Mortimer B. Zuckerman Mind Brain Behavior Institute, Department of Neuroscience, Columbia University, New York, New York, United States of America.
Neurosciences Program, Stanford University, Stanford, California, United States of America.
PLoS Comput Biol. 2021 Aug 10;17(8):e1009205. doi: 10.1371/journal.pcbi.1009205. eCollection 2021 Aug.
The Drosophila mushroom body exhibits dopamine dependent synaptic plasticity that underlies the acquisition of associative memories. Recordings of dopamine neurons in this system have identified signals related to external reinforcement such as reward and punishment. However, other factors including locomotion, novelty, reward expectation, and internal state have also recently been shown to modulate dopamine neurons. This heterogeneity is at odds with typical modeling approaches in which these neurons are assumed to encode a global, scalar error signal. How is dopamine dependent plasticity coordinated in the presence of such heterogeneity? We develop a modeling approach that infers a pattern of dopamine activity sufficient to solve defined behavioral tasks, given architectural constraints informed by knowledge of mushroom body circuitry. Model dopamine neurons exhibit diverse tuning to task parameters while nonetheless producing coherent learned behaviors. Notably, reward prediction error emerges as a mode of population activity distributed across these neurons. Our results provide a mechanistic framework that accounts for the heterogeneity of dopamine activity during learning and behavior.

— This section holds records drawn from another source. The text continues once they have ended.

(* ===== verification/Clock.v ===== *)
(** * The clock queue

    [w11/clock-example.c]: the pages of a process that are in clear text, in
    a ring of eight slots with a hand, evicted by the clock algorithm.  A
    pointer to an entry of the page table is the index of the entry. *)

From S2P Require Import Prelude.
Local Open Scope Z_scope.

(** ** The code *)

Definition CLOCKSIZE : Z := 8.
Definition clk_PTE_P : Z := 0x001.
Definition PTE_A : Z := 0x020.
Definition PTE_E : Z := 0x200.

Record node_t := Node { vpn : Z; pte : Z }.

(** What is printed: a page that is referenced or removed, and the pages of
    the queue with their reference bits. *)
Inductive event := ref_page (v : Z) | remove_page (v : Z) | print_queue (l : list (Z * bool)).

Record clock := Clock { clk_queue : list node_t; clk_hand : Z; pgtable : list Z; printed : list event }.

Definition set_queue (q : list node_t) (s : clock) : clock := Clock q (clk_hand s) (pgtable s) (printed s).
Definition set_hand (h : Z) (s : clock) : clock := Clock (clk_queue s) h (pgtable s) (printed s).
Definition set_pgtable (t : list Z) (s : clock) : clock := Clock (clk_queue s) (clk_hand s) t (printed s).
Definition print_event (e : event) : M clock unit :=
  modify (fun s => Clock (clk_queue s) (clk_hand s) (pgtable s) (printed s ++ [e])).
Lemma wp_gettoken (Q : Z * span -> parser -> Prop) s p : at_pos s p ->
  (forall ret q eq s' p', at_pos s' p' -> (p <= q <= eq)%nat -> (eq <= p')%nat -> (forall i, (p <= i < q)%nat -> blank i = true) -> blank q = false ->
     (forall i, (eq <= i < p')%nat -> blank i = true) -> blank p' = false ->
     (ret = 0 <-> q = es) -> (ret <> 0 -> (q < eq)%nat) -> (ret = 97 -> word (q, eq)) ->
     ret = kind (chr q) (chr (S q)) -> (short_sym (chr q) (chr (S q)) = true -> eq = S q) -> Q (ret, (q, eq)) s') ->
  wp (gettoken es) Q s.
Proof.
  intros Hs HQ. unfold gettoken. wp_steps. pose proof (ap_le _ _ Hs) as Hle. rewrite (ap_ps _ _ Hs).
  eapply wp_scan; [done|done|lia|]. intros q Hq Hws Hqe. pose proof (blank_end q ltac:(lia) Hqe) as Hqb. wp_step. eapply wp_rd; [done|lia|]. wp_step.
  assert (forall ret eq, (q <= eq <= es)%nat -> (ret = 0 <-> q = es) -> (ret <> 0 -> (q < eq)%nat) -> (ret = 97 -> word (q, eq)) ->
    ret = kind (chr q) (chr (S q)) -> (short_sym (chr q) (chr (S q)) = true -> eq = S q) ->
    wp (s ← skip es eq; modify (set_ps s) ;; mret (ret, (q, eq))) Q s) as Hend.
  { intros ret eq He H0 H1 H2 H3 H4. wp_step. eapply wp_scan; [done|lia|lia|]. intros p' Hp' Hws' Hpe. wp_steps.
    eapply (HQ ret q eq _ p'); try done; [by eapply at_pos_set; [|lia]|lia|lia|]. by apply blank_end; [lia|]. }
  destruct (decide (chr q = 0)) as [E0|E0]; [rewrite (bool_decide_eq_true_2 (chr q = 0)) by done|rewrite (bool_decide_eq_false_2 (chr q = 0)) by done].
  { wp_step. apply Hend; [lia| |done|done|by rewrite E0|by rewrite E0]. split; [|done]. intros _. destruct (decide (q = es)); [done|]. by destruct (chr_line q); [lia|]. }
  assert (q < es)%nat as Hlt by (destruct (decide (q = es)) as [->|]; [by rewrite chr_end in E0|lia]).
  assert (forall b, single (chr q) = b -> chr q = 62 \/ chr q <> 62 -> kind (chr q) (chr (S q)) = if b then chr q else if chr q =z 62 then (if chr (S q) =z 62 then 43 else 62) else 97) as Hkind.
  { intros b <- _. unfold kind. by rewrite (bool_decide_eq_false_2 (chr q = 0)). }
  match goal with |- context [if ?b then mret (chr q, _) else _] => change b with (single (chr q)) end.
  destruct (single (chr q)) eqn:Esym; specialize (Hkind _ eq_refl ltac:(lia)).
  { wp_step. apply Hend; [lia|split; [done|lia]|lia| |done|done]. intros E97. rewrite E97 in Esym. done. }
  destruct (decide (chr q = 62)) as [Egt|Egt]; [rewrite (bool_decide_eq_true_2 (chr q = 62)) in * by done|rewrite (bool_decide_eq_false_2 (chr q = 62)) in * by done].
  { wp_step. eapply wp_rd; [done|lia|]. wp_step. unfold short_sym in Hend. rewrite Esym, Egt in Hend. destruct (decide (chr (S q) = 62)) as [Egt2|Egt2];
      [rewrite (bool_decide_eq_true_2 (chr (S q) = 62)) in * by done|rewrite (bool_decide_eq_false_2 (chr (S q) = 62)) in * by done];
      rewrite Egt in *; (apply Hend; [|split; [lia|lia]|lia|lia|done|done]); [|lia].
    assert (S q <> es) by (intros E; rewrite E, chr_end in Egt2; done). lia. }
  wp_step. eapply wp_scan; [done|lia|lia|]. intros e He Hwc Hee. wp_step.
  assert (word_char (chr q) = true) as Hwq.
  { unfold word_char. rewrite Hqb, (bool_decide_eq_false_2 (chr q = 0)), andb_true_r by done. cbn [negb andb].
    destruct (in_set symbols (chr q)) eqn:Es; [|done]. apply in_set_spec in Es; [|unfold symbols; set_solver by lia]. exfalso.
    unfold symbols in Es. rewrite !elem_of_cons in Es. unfold single in Esym.
    repeat (apply orb_false_iff in Esym as [Esym ?%bool_decide_eq_false]). apply bool_decide_eq_false in Esym.
    destruct Es as [?|[?|[?|[?|[?|[?|[?|?%elem_of_nil]]]]]]]; congruence. }
  assert (q < e)%nat as Hqe'.
  { destruct (decide (q = e)) as [<-|]; [|lia]. destruct Hee as [?|Hf]; [lia|]. unfold word_char in Hwq. rewrite Hf in Hwq. done. }
  apply Hend; [lia|split; [lia|lia]|lia| |done|unfold short_sym; rewrite Esym, bool_decide_eq_false_2 by done; done]. intros _. split; [cbn; lia|]. split; cbn.
  - intros i Hi. unfold word_char. rewrite (Hwc i Hi). rewrite bool_decide_eq_false_2; [done|]. apply chr_line. lia.
  - destruct Hee as [->|Hf]; [by rewrite chr_end|]. unfold word_char. by rewrite Hf.
Qed.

果蝇的蘑菇体表现出多巴胺依赖的突触可塑性,这种可塑性是联想记忆获得的基础。对该系统中多巴胺神经元的记录已经确定了与外部强化(如奖励和惩罚)相关的信号。然而,其他因素,包括运动、新奇性、奖励预期和内部状态,最近也被证明可以调节多巴胺神经元。这种异质性与典型的建模方法不一致,在典型的建模方法中,这些神经元被假设编码一个全局的、标量的误差信号。在存在这种异质性的情况下,多巴胺依赖性可塑性是如何协调的?我们开发了一种建模方法,该方法根据蘑菇体电路知识提供的架构约束,推断出足以解决定义的行为任务的多巴胺活动模式。模型多巴胺神经元对任务参数表现出多样化的调谐,但仍能产生一致的学习行为。值得注意的是,奖励预测误差作为一种分布在这些神经元中的群体活动模式出现。我们的研究结果提供了一个机械框架,解释了学习和行为过程中多巴胺活动的异质性。